Ce travail paraît compliqué mais comme il incombe tout entier aux secrétaires qui dépouilleront le scrutin général au centre du département il n'y a pas à se préoccuper de cette apparente complication qui 'a d'ailleurs rie de bien réel...Quant à l'électeur son rôle est aussi simple que facile il vote pour un seul candidat et il vote à la commune.
Quand un député vient à manquer pour option, décès ou démission, au lieu de convoquer de nouveau les électeurs on reprend le tableau général des candidats et on désigne le remplaçant par la même opération recommencée au profit de celui qui n'ayant pas obtenu le quotient électoral en avait le plus approché. Une seule opération électorale suffit ainsi pour toute une législature.
Dans ce système simple quant à l'électeur chaque groupe d'électeur obtient une représentation proportionnelle à son importance réelle dans le pays.
C'est la justice, c'est la vérité, c'est la sincérité qui règnent là où la ruse et l'intrigue opprimaient grâce à la timidité et l'apathie de ce qu'on nomme les honnêtes gens. Voilà un volume et j'aurais peut-être mieux fait de vous envoyer celui de Naville cependant il est encore plus long et je veux le garder pour notre prochaine rencontre...Cependant si vous le vouliez vous n'auriez qu'à le dire. Si le système vous plaisait et qu'il vous convient que je le formule en articles de lui vous n'avez aussi qu'à parler et alors vous pourriez peut-être tâter nos amis réunis en conseil général afin de savoir si il entrerait dans leurs idées de porter cette pensée à l'Assemblée.
Je ne sais si l'un de nous aura parlé du comte de Juigné1 mais c'est le marquis2 qui était ici et qui en est parti tout à l'heure pour retourner chez lui.
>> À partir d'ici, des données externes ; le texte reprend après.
(* ===== verification/RmtfsStartProps.v ===== *)
(** * The life of the remote file system service: properties *)
From Stdlib Require Import String.
From S2P Require Import Prelude CString Qrtr Qmi RmtfsMsgs QmiRef Os World Storage StorageFacts StorageProps SharedMem SharedMemProps Rmtfs RmtfsWorld RmtfsFacts RmtfsProps Gpio Rproc RprocProps RmtfsStart.
#[local] Open Scope Z_scope.

(** ** Datagrams the service copes with *)

(** The packet a message of a client becomes. *)
Definition client_packet (stk : stack) (data : list Z) (sq : sockaddr_qrtr) : qrtr_packet :=
  set_qp_data (set_qp_addr (set_qp_type (stk_pkt stk) QRTR_TYPE_DATA) (sq_node sq) (sq_port sq)) data.

(** What [recvfrom] may give in state [st]: an error; a control packet; a message too short
    for a header, or with an unknown id; or a request that is decoded, at least as far as
    its transaction, and that is malformed and no transfer or one of [serves]. *)
Inductive datagram_ok {W} (st : rmtfs W) : received -> list Z -> stack -> Prop :=
  | dg_error e stale stk : datagram_ok st (inl e) stale stk
  | dg_control data sq stale stk : sq_port sq = QRTR_PORT_CTRL -> datagram_ok st (inr (data, sq)) stale stk
  | dg_header data sq stale stk ret o : sq_port sq <> QRTR_PORT_CTRL ->
      qmi_decode_header (data ++ stale) (zlen data) = Done (ret, o) -> ret < 0 -> datagram_ok st (inr (data, sq)) stale stk
  | dg_unknown data sq stale stk id : sq_port sq <> QRTR_PORT_CTRL ->
      qmi_decode_header (data ++ stale) (zlen data) = Done (0, Some id) -> request_table id = None ->
      datagram_ok st (inr (data, sq)) stale stk
  | dg_request data sq stale stk id size ei req ret txn : sq_port sq <> QRTR_PORT_CTRL -> stack_ok stk ->
      qmi_decode_header (data ++ stale) (zlen data) = Done (0, Some id) -> request_table id = Some (size, ei) ->
      decode_req (client_packet stk data sq) stale size id ei = Done (req, ret, Some txn) ->
      (ret < 0 -> id <> QMI_RMTFS_RW_IOVEC) -> (0 <= ret -> serves st (sq_node sq) req id) ->
      datagram_ok st (inr (data, sq)) stale stk.
(* ===== verification/Numbers.v ===== *)
(** * Numbers in text

    [strtoul] with any base, and how it reads what [printf] writes; used by the command
    lines of qrtr/src/lookup.c and qrtr/src/cfg.c. *)
From S2P Require Import Prelude CString.
#[local] Open Scope Z_scope.

Definition alnum_value (b : Z) : option Z :=
  if (48 <=? b) && (b <=? 57) then Some (b - 48)
  else if (97 <=? b) && (b <=? 122) then Some (b - 87)
  else if (65 <=? b) && (b <=? 90) then Some (b - 55)
  else None.
Definition digit_in (base b : Z) : option Z :=
  match alnum_value b with Some d => if d <? base then Some d else None | None => None end.
Fixpoint read_digits (base : Z) (s : list Z) (acc : Z) : Z * list Z :=
  match s with
  | [] => (acc, [])
  | b :: s' => match digit_in base b with Some d => read_digits base s' (acc * base + d) | None => (acc, s) end
  end.
Definition read_sign (s : list Z) : bool * list Z :=
  match s with
  | b :: s' => if b =? 45 then (true, s') else if b =? 43 then (false, s') else (false, s)
  | [] => (false, [])
  end.
(** Base 0 is that of the prefix: 0x, 0 or none. *)
Definition detect_base (base : Z) (s : list Z) : Z * list Z :=
  let plain := (if base =? 0 then match s with b :: _ => if b =? 48 then 8 else 10 | [] => 10 end else base, s) in
  match s with
  | z :: x :: s' =>
      if ((base =? 0) || (base =? 16)) && (z =? 48) && ((x =? 120) || (x =? 88)) &&
         match s' with d :: _ => bool_decide (is_Some (digit_in 16 d)) | [] => false end
      then (16, s') else plain
  | _ => plain
  end.
(** The value, whether it was out of range, and the text behind the number; without any
    digit that is the whole text.  An [unsigned long] has 64 bits. *)
Definition strtoul (base : Z) (s : list Z) : Z * bool * list Z :=
  let '(neg, s1) := read_sign (skip_isspace s) in
  let '(base, s2) := detect_base base s1 in
  let '(v, rest) := read_digits base s2 0 in
  if (length rest =? length s2)%nat then (0, false, s)
  else if 2 ^ 64 <=? v then (2 ^ 64 - 1, true, rest)
  else (u64 (if (neg : bool) then - v else v), false, rest).

(** ** Reading what was printed *)

Lemma digit_in_10 b : isdigit b = true -> digit_in 10 b = Some (b - 48).
Proof.
  intros Hb. pose proof (digit_range b Hb). unfold digit_in, alnum_value, isdigit in *. rewrite Hb.
  by rewrite (proj2 (Z.ltb_lt _ _)) by lia.
Qed.
Lemma read_digits_10 ds : forall acc, Forall (fun b => isdigit b = true) ds ->
  read_digits 10 ds acc = (fold_left (fun v d => v * 10 + (d - 48)) ds acc, []).
Proof.
  induction ds as [|d ds IH]; intros acc Hd; [done|]. apply Forall_cons in Hd as [H Hd]. cbn [read_digits fold_left].
  by rewrite digit_in_10, IH.
Qed.
(** Numbers are printed without leading zeros. *)
Lemma dec_head n z : 0 < z < 10 ^ Z.of_nat n -> exists d ds, dec n z = d :: ds /\ d <> 48.
Proof.
  revert z. induction n as [|n IH]; intros z Hz; [cbn in Hz; lia|]. cbn [dec].
  destruct (z <? 10) eqn:E; reflect_bools; [exists (z + 48), []; split; [done|lia]|].
  rewrite Nat2Z.inj_succ, Z.pow_succ_r in Hz by lia.
  destruct (IH (z / 10)) as (d & ds & -> & Hd); [Z.div_mod_to_equations; lia|]. by exists d, (ds ++ [z mod 10 + 48]).
Qed.
Lemma strtoul_print base z : base = 0 \/ base = 10 -> 0 <= z < 2 ^ 64 -> strtoul base (print_int z) = (z, false, []).
Proof.
  intros Hbase Hz. unfold print_int. rewrite (proj2 (Z.ltb_ge _ _)) by lia. destruct (Z.eq_dec z 0) as [->|Hn].
  { destruct Hbase; by subst. }
  destruct (dec_digits 20 z) as [Hd Hl]; [lia|lia|]. pose proof (dec_value 20 z ltac:(lia)) as Hv.
  destruct (dec_head 20 z ltac:(lia)) as (d & ds & E & H48). rewrite E in *. pose proof (Forall_inv Hd) as Hd0.
  pose proof (digit_range d Hd0) as Hr. unfold strtoul. cbn [skip_isspace].
  assert (isspace d = false) as ->.
  { unfold isspace. apply orb_false_iff. split; [apply Z.eqb_neq; lia|]. apply andb_false_iff. rewrite !Z.leb_gt. lia. }
  cbn [read_sign]. rewrite (proj2 (Z.eqb_neq d 45)), (proj2 (Z.eqb_neq d 43)) by lia.
  assert (detect_base base (d :: ds) = (10, d :: ds)) as ->.
  { unfold detect_base. rewrite (proj2 (Z.eqb_neq d 48)), andb_false_r by lia. destruct Hbase; subst; by destruct ds. }
  rewrite read_digits_10 by done. fold (digits_value (d :: ds)). rewrite Hv. cbn [length Nat.eqb].
  rewrite (proj2 (Z.leb_gt _ _)) by lia. by rewrite u64_small.
Qed.
(* ===== verification/Lookup.v ===== *)
(** * Listing the servers (qrtr/src/lookup.c)

    The program asks the name server and prints a line for every server.  The calls on
    the socket are those of [Qrtr]: a record of their results, and the trace of the calls
    made; what [recv] returns is a list of datagrams and its last result.  Warnings are
    left out. *)
From Stdlib Require Import String.
From S2P Require Import Prelude CString Numbers Qrtr.
#[local] Open Scope Z_scope.

(** ** Names *)

Definition DIAG_SERVICE : Z := 4097.
(** The service, the filter of instances and the name. *)
Definition common_names : list (Z * Z * list Z) :=
  [(0, 0, cstr "Control service"); (1, 0, cstr "Wireless Data Service");
   (2, 0, cstr "Device Management Service"); (3, 0, cstr "Network Access Service");
   (4, 0, cstr "Quality Of Service service"); (5, 0, cstr "Wireless Messaging Service");
   (6, 0, cstr "Position Determination Service"); (7, 0, cstr "Authentication service");
   (8, 0, cstr "AT service"); (9, 0, cstr "Voice service");
   (10, 0, cstr "Card Application Toolkit service (v2)"); (11, 0, cstr "User Identity Module service");
   (12, 0, cstr "Phonebook Management service"); (13, 0, cstr "QCHAT service");
   (14, 0, cstr "Remote file system service"); (15, 0, cstr "Test service");
   (16, 0, cstr "Location service (~ PDS v2)"); (17, 0, cstr "Specific absorption rate service");
   (18, 0, cstr "IMS settings service"); (19, 0, cstr "Analog to digital converter driver service");
   (20, 0, cstr "Core sound driver service"); (21, 0, cstr "Modem embedded file system service");
   (22, 0, cstr "Time service"); (23, 0, cstr "Thermal sensors service");
   (24, 0, cstr "Thermal mitigation device service"); (25, 0, cstr "Service access proxy service");
   (26, 0, cstr "Wireless data administrative service"); (27, 0, cstr "TSYNC control service");
   (28, 0, cstr "Remote file system access service"); (29, 0, cstr "Circuit switched videotelephony service");
   (30, 0, cstr "Qualcomm mobile access point service"); (31, 0, cstr "IMS presence service");
   (32, 0, cstr "IMS videotelephony service"); (33, 0, cstr "IMS application service");
   (34, 0, cstr "Coexistence service"); (36, 0, cstr "Persistent device configuration service");
   (38, 0, cstr "Simultaneous transmit service"); (39, 0, cstr "Bearer independent transport service");
   (40, 0, cstr "IMS RTP service"); (41, 0, cstr "RF radiated performance enhancement service");
   (42, 0, cstr "Data system determination service"); (43, 0, cstr "Subsystem control service");
   (47, 0, cstr "Data Port Mapper service"); (49, 0, cstr "IPA control service");
   (51, 0, cstr "CoreSight remote tracing service"); (52, 0, cstr "Dynamic Heap Memory Sharing");
   (64, 0, cstr "Service registry locator service"); (66, 0, cstr "Service registry notification service");
   (69, 0, cstr "ATH10k WLAN firmware service"); (224, 0, cstr "Card Application Toolkit service (v1)");
   (225, 0, cstr "Remote Management Service"); (226, 0, cstr "Open Mobile Alliance device management service");
   (312, 0, cstr "QBT1000 Ultrasonic Fingerprint Sensor service"); (769, 0, cstr "SLIMbus control service");
   (771, 0, cstr "Peripheral Access Control Manager service"); (4096, 0, cstr "TFTP");
   (DIAG_SERVICE, 0, cstr "DIAG service")].
Definition diag_instance_base_str (instance_base : Z) : list Z :=
  if instance_base =? 0 then cstr "MODEM"
  else if instance_base =? 1 then cstr "LPASS"
  else if instance_base =? 2 then cstr "WCNSS"
  else if instance_base =? 3 then cstr "SENSORS"
  else if instance_base =? 4 then cstr "CDSP"
  else if instance_base =? 5 then cstr "WDSP"
  else cstr "<unk>".
Definition diag_instance_str (instance : Z) : list Z :=
  if instance =? 0 then cstr "CNTL"
  else if instance =? 1 then cstr "CMD"
  else if instance =? 2 then cstr "DATA"
  else if instance =? 3 then cstr "DCI_CMD"
  else if instance =? 4 then cstr "DCI"
  else cstr "<unk>".
(** [snprintf] cuts the text to the buffer. *)
Definition get_diag_instance_info (size : Z) (instance : Z) : list Z :=
  take (Z.to_nat (size - 1))
    (diag_instance_base_str (Z.shiftr instance 6) ++ [58] ++ diag_instance_str (Z.land instance 0x3f)).

(** The last entry of the table that fits. *)
Definition name_step (service instance : Z) (name : option (list Z)) (entry : Z * Z * list Z) : option (list Z) :=
  let '(s, ifilter, n) := entry in
  if negb (service =? s) then name
  else if negb (instance =? 0) && negb (Z.land instance ifilter =? ifilter) then name
  else Some n.
Definition service_name (service instance : Z) : list Z :=
  match fold_left (name_step service instance) common_names None with
  | Some n => n
  | None => cstr "<unknown>"
  end.

(** ** Lines *)

(** [%5d] and [%7s]; the numbers are unsigned, [printf] takes them as [int]. *)
Definition pad (width : Z) (s : list Z) : list Z := replicate (Z.to_nat (width - zlen s)) 32 ++ s.
Definition pad_int (width v : Z) : list Z := pad width (print_int (s32 v)).
Definition heading : list Z := cstr "  Service Version Instance Node  Port" ++ [10].
Definition server_line (service raw node port : Z) : list Z :=
  let version := Z.land raw 0xff in
  let instance := Z.shiftr raw 8 in
  let name := service_name service instance in
  if service =? DIAG_SERVICE then
    pad_int 9 service ++ [32] ++ pad 7 (cstr "N/A") ++ [32] ++ pad_int 8 raw ++ [32] ++ pad_int 4 node ++ [32] ++
    pad_int 5 port ++ [32] ++ name ++ [32; 40] ++ get_diag_instance_info 24 raw ++ [41; 10]
  else
    pad_int 9 service ++ [32] ++ pad_int 7 version ++ [32] ++ pad_int 8 instance ++ [32] ++ pad_int 4 node ++ [32] ++
    pad_int 5 port ++ [32] ++ name ++ [10].

(** ** The program *)

(** The number and the new [*rcp]. *)
Definition read_num_le (str : list Z) (rc : Z) : Z * Z :=
  if negb (rc =? 0) then (0, rc)
  else
    let '(v, range, rest) := strtoul 0 str in
    (u32 v, if range || negb (bool_decide (rest = [])) then -1 else 0).

(** The arguments behind the name of the program: the service and the instance to look
    for, [None] when there are too many or when one is not a number. *)
Definition lookup_filter (args : list (list Z)) : option (Z * Z) :=
  let '(service, instance, rc) :=
    match args with
    | [] => (0, 0, 0)
    | [a1] => let '(service, rc) := read_num_le a1 0 in (service, 0, rc)
    | [a1; a2] =>
        let '(instance, rc) := read_num_le a2 0 in
        let '(service, rc) := read_num_le a1 rc in
        (service, instance, rc)
    | _ => (0, 0, -1)
    end in
  if rc =? 0 then Some (service, instance) else None.

(** The lines for the datagrams.  [pkt] is the packet in memory, over which [recv]
    writes; [last] is its result when there is no datagram any more.  The result tells
    whether the loop ended without an error. *)
Fixpoint list_loop (pkt : list Z) (datagrams : list (list Z)) (last : Z) : outcome (list (list Z) * bool) :=
  match datagrams with
  | [] => Done ([], 0 <=? last)
  | d :: datagrams' =>
      let bs := take 20 d in
      let len := zlen bs in
      let pkt := bs ++ drop (length bs) pkt in
      if len =? 0 then Done ([], true)
      else
        type ← le32_to_cpu pkt off_cmd;
        if (len <? sizeof_ctrl_pkt) || negb (type =? QRTR_TYPE_NEW_SERVER) then list_loop pkt datagrams' last
        else
          service ← le32_to_cpu pkt off_service;
          raw ← le32_to_cpu pkt off_instance;
          node ← le32_to_cpu pkt off_node;
          port ← le32_to_cpu pkt off_port;
          if (service =? 0) && (raw =? 0) && (node =? 0) && (port =? 0) then Done ([], true)
          else
            '(lines, ok) ← list_loop pkt datagrams' last;
            Done (server_line service raw node port :: lines, ok)
  end.

(** The calls, with the exit status and what is printed; sockets are not closed when the
    program exits early. *)
Definition lookup_main (sy : sys) (args : list (list Z)) (datagrams : list (list Z)) (last : Z)
    : outcome (traced (Z * list (list Z))) :=
  match lookup_filter args with
  | None => Done ([], (1, []))
  | Some (service, instance) =>
      let sock := sys_socket sy in
      if sock <? 0 then Done ([CSocket], (1, []))
      else
        let '(rc, sq, sl) := sys_getsockname sy in
        if negb (rc =? 0) || negb (sq_family sq =? AF_QIPCRTR) || negb (sl =? sizeof_sockaddr_qrtr)
        then Done ([CSocket; CGetsockname sock], (1, []))
        else if negb (sys_setsockopt sy =? 0) then Done ([CSocket; CGetsockname sock; CSetsockopt sock], (1, []))
        else
          let pkt := pkt_bytes (CtrlPkt QRTR_TYPE_NEW_LOOKUP service instance 0 0) in
          let trace := [CSocket; CGetsockname sock; CSetsockopt sock;
                        CSendto sock pkt (SockaddrQrtr AF_QIPCRTR (sq_node sq) QRTR_PORT_CTRL)] in
          if sys_sendto sy <? 0 then Done (trace, (1, []))
          else
            '(lines, ok) ← list_loop pkt datagrams last;
            if (ok : bool) then Done (trace ++ [CClose sock], (0, heading :: lines))
            else Done (trace, (1, heading :: lines))
  end.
Ce matin même il avait reçu des nouvelles de son compère et ami qui lui dit que les menées bonapartistes sont plus actives et plus menaçantes qu'on ne pense. Avez-vous lu dans La Gazette de ce matin un article intitulé les papiers des Tuileries3 où Veuillot et Cochin trouveront assurément peu d'agrément4. Il est vrai que ce dernier aura pour se consoler les félicitations de M. Thiers éditées par les Débats d'après l'Officiel !!!
Merci de vote lettre arrivée ce matin puisse votre tête retrouver un peu de repos...Madame de Cast[ellane] bâtit déjà des châteaux en Espagne sur le ton moins négatif de votre lettre. Je la calme mais son cœur ne veut pas se laisser enlever l'espérance et c'est toujours si douce chose que je n'ai pas la cruauté d'insister...mais hélas le temps ne tardera pas à lui apporter votre arrêt. La table analytique est exactement arrivée et je me mettrais à l'ouvrage à mon retour de chez les Prontleroy5 où je vais demain avec la jeune marquise6. Pas de lettre d'Antoine aujourd'hui. Tous et chacun vous envoient de tendres au revoir.